- _Brief_: Please filter the entries and return only the lines that include "Some".

== Entries supplied ==

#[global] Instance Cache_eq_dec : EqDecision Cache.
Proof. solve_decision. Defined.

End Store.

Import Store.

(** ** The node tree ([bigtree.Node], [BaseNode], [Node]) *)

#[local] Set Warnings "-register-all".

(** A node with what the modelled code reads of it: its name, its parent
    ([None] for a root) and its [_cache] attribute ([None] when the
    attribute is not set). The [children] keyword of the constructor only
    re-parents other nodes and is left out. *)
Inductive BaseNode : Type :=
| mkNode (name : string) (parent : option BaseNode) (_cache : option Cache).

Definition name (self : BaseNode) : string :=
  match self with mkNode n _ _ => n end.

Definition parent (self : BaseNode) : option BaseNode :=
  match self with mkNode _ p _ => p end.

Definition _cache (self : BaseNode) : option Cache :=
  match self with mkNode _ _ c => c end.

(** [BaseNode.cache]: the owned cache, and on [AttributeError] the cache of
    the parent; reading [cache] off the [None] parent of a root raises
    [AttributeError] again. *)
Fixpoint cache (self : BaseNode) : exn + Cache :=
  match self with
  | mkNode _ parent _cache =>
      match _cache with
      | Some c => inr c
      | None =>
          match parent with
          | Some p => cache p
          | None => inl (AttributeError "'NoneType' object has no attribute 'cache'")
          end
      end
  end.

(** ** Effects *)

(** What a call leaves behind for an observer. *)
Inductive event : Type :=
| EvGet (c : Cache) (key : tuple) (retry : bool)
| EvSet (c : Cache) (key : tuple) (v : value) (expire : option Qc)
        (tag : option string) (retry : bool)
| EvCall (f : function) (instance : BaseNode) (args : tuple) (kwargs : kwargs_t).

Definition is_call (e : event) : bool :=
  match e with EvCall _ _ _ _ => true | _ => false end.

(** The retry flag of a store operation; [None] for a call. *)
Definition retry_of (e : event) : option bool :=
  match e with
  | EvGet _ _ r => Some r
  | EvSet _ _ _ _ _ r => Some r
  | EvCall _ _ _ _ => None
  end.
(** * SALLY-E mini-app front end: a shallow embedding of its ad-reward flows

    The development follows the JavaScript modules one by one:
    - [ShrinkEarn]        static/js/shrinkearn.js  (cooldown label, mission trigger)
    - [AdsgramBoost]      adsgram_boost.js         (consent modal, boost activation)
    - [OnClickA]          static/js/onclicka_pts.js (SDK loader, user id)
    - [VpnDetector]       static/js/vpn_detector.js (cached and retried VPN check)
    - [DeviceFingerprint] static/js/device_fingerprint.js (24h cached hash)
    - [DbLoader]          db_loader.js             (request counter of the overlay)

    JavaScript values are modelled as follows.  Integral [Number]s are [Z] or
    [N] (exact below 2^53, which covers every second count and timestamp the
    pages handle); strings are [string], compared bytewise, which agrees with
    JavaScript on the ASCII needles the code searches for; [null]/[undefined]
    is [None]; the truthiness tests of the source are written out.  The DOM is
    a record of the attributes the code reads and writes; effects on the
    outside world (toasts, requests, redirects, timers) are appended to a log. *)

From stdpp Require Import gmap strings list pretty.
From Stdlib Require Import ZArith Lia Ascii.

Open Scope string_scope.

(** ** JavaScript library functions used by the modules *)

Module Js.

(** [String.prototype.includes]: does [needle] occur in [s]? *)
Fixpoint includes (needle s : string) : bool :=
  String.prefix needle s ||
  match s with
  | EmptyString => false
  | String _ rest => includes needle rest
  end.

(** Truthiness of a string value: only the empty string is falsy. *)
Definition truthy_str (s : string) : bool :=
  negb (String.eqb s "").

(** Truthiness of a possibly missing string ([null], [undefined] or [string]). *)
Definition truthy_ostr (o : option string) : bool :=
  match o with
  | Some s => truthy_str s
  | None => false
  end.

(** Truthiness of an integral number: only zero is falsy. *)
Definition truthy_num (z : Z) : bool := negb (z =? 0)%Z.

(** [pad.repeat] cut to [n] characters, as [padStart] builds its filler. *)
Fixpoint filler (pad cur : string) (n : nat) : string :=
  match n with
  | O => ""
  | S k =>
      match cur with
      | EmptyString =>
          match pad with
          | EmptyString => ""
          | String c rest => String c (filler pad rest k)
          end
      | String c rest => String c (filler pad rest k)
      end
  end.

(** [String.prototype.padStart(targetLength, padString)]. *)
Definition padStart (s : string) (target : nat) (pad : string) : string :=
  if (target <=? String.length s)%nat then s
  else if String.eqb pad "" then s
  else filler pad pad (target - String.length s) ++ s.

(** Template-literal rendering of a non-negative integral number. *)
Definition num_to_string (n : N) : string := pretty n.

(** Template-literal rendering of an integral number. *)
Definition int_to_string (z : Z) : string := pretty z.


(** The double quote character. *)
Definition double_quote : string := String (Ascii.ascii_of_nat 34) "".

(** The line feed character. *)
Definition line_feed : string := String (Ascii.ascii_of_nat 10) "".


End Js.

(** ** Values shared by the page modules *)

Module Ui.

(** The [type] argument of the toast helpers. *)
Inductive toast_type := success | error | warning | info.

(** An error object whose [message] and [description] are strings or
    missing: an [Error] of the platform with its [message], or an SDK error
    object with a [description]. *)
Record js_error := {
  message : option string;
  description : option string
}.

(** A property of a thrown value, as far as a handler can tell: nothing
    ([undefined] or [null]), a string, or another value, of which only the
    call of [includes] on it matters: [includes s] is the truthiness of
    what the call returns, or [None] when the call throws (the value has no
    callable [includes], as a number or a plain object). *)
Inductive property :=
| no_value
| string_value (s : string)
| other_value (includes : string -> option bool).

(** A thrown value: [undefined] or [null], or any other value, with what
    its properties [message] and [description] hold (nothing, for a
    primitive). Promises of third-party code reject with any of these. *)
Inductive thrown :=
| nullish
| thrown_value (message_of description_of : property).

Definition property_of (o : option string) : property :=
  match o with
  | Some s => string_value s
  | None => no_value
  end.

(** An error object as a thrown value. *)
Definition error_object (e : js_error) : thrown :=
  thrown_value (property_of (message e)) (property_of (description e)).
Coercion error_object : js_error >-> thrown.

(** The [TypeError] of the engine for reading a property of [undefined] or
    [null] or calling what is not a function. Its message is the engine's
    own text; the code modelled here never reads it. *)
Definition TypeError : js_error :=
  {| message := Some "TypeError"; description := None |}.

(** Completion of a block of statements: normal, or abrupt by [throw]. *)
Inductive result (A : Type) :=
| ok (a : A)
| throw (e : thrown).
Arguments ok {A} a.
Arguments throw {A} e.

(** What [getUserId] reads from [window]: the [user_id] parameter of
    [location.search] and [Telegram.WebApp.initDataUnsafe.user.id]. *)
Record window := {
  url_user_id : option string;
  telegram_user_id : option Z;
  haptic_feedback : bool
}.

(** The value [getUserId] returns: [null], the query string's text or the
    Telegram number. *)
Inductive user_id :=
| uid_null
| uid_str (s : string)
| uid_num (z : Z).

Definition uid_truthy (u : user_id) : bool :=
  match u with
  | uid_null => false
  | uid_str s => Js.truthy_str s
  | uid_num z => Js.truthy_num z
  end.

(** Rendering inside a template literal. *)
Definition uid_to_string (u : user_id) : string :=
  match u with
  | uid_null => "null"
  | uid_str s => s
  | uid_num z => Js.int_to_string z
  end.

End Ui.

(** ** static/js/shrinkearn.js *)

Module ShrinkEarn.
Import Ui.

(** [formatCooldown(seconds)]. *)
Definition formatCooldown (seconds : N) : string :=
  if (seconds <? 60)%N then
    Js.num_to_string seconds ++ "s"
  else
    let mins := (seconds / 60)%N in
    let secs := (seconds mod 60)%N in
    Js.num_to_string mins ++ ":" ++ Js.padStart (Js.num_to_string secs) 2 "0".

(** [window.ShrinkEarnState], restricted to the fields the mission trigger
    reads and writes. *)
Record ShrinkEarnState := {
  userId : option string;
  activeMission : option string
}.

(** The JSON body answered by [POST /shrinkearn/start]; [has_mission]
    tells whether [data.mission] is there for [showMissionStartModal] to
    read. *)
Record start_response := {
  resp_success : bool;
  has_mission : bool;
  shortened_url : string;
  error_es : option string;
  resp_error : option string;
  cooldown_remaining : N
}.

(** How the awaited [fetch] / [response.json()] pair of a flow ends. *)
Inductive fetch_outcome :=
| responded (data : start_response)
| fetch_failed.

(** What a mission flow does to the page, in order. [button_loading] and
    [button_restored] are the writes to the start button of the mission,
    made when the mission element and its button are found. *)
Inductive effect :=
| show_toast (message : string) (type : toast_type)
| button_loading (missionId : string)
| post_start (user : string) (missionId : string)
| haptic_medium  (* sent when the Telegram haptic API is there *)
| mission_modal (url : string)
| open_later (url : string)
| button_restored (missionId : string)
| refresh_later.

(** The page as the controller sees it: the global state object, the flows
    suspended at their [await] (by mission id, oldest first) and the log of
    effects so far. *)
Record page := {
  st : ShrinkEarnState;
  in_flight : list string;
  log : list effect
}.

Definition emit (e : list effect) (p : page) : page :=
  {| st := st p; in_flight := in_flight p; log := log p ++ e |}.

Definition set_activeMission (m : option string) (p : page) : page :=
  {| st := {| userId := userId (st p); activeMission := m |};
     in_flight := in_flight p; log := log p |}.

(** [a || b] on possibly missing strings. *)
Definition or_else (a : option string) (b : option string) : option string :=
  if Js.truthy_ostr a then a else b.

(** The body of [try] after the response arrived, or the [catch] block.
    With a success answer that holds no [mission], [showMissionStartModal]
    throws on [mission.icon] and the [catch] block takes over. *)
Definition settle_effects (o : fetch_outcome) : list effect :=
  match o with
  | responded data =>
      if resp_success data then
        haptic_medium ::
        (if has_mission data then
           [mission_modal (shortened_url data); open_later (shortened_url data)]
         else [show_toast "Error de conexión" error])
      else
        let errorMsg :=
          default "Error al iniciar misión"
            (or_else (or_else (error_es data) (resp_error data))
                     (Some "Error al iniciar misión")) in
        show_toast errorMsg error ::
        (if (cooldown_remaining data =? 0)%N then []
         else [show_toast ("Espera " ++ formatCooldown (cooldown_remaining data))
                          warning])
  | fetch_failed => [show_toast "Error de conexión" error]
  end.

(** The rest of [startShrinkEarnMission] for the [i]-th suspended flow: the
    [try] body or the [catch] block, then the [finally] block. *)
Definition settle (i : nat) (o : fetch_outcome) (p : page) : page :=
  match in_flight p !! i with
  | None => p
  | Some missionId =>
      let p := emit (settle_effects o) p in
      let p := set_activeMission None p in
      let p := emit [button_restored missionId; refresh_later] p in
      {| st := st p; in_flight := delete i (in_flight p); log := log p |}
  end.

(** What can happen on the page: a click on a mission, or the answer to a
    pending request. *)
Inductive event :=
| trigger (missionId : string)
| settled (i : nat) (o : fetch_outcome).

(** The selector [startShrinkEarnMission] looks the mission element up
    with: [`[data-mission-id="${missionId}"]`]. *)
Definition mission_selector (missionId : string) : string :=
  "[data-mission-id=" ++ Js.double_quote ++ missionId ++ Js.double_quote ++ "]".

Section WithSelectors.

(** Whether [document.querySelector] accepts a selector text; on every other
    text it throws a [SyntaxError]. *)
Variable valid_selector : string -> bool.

===

- _Answer to this exercise_:
      | Some c => inr c
          | Some p => cache p
  | EvGet _ _ r => Some r
  | EvSet _ _ _ _ _ r => Some r
  | Some s => truthy_str s
  | Some s => string_value s
  {| message := Some "TypeError"; description := None |}.
                     (Some "Error al iniciar misión")) in
  | Some missionId =>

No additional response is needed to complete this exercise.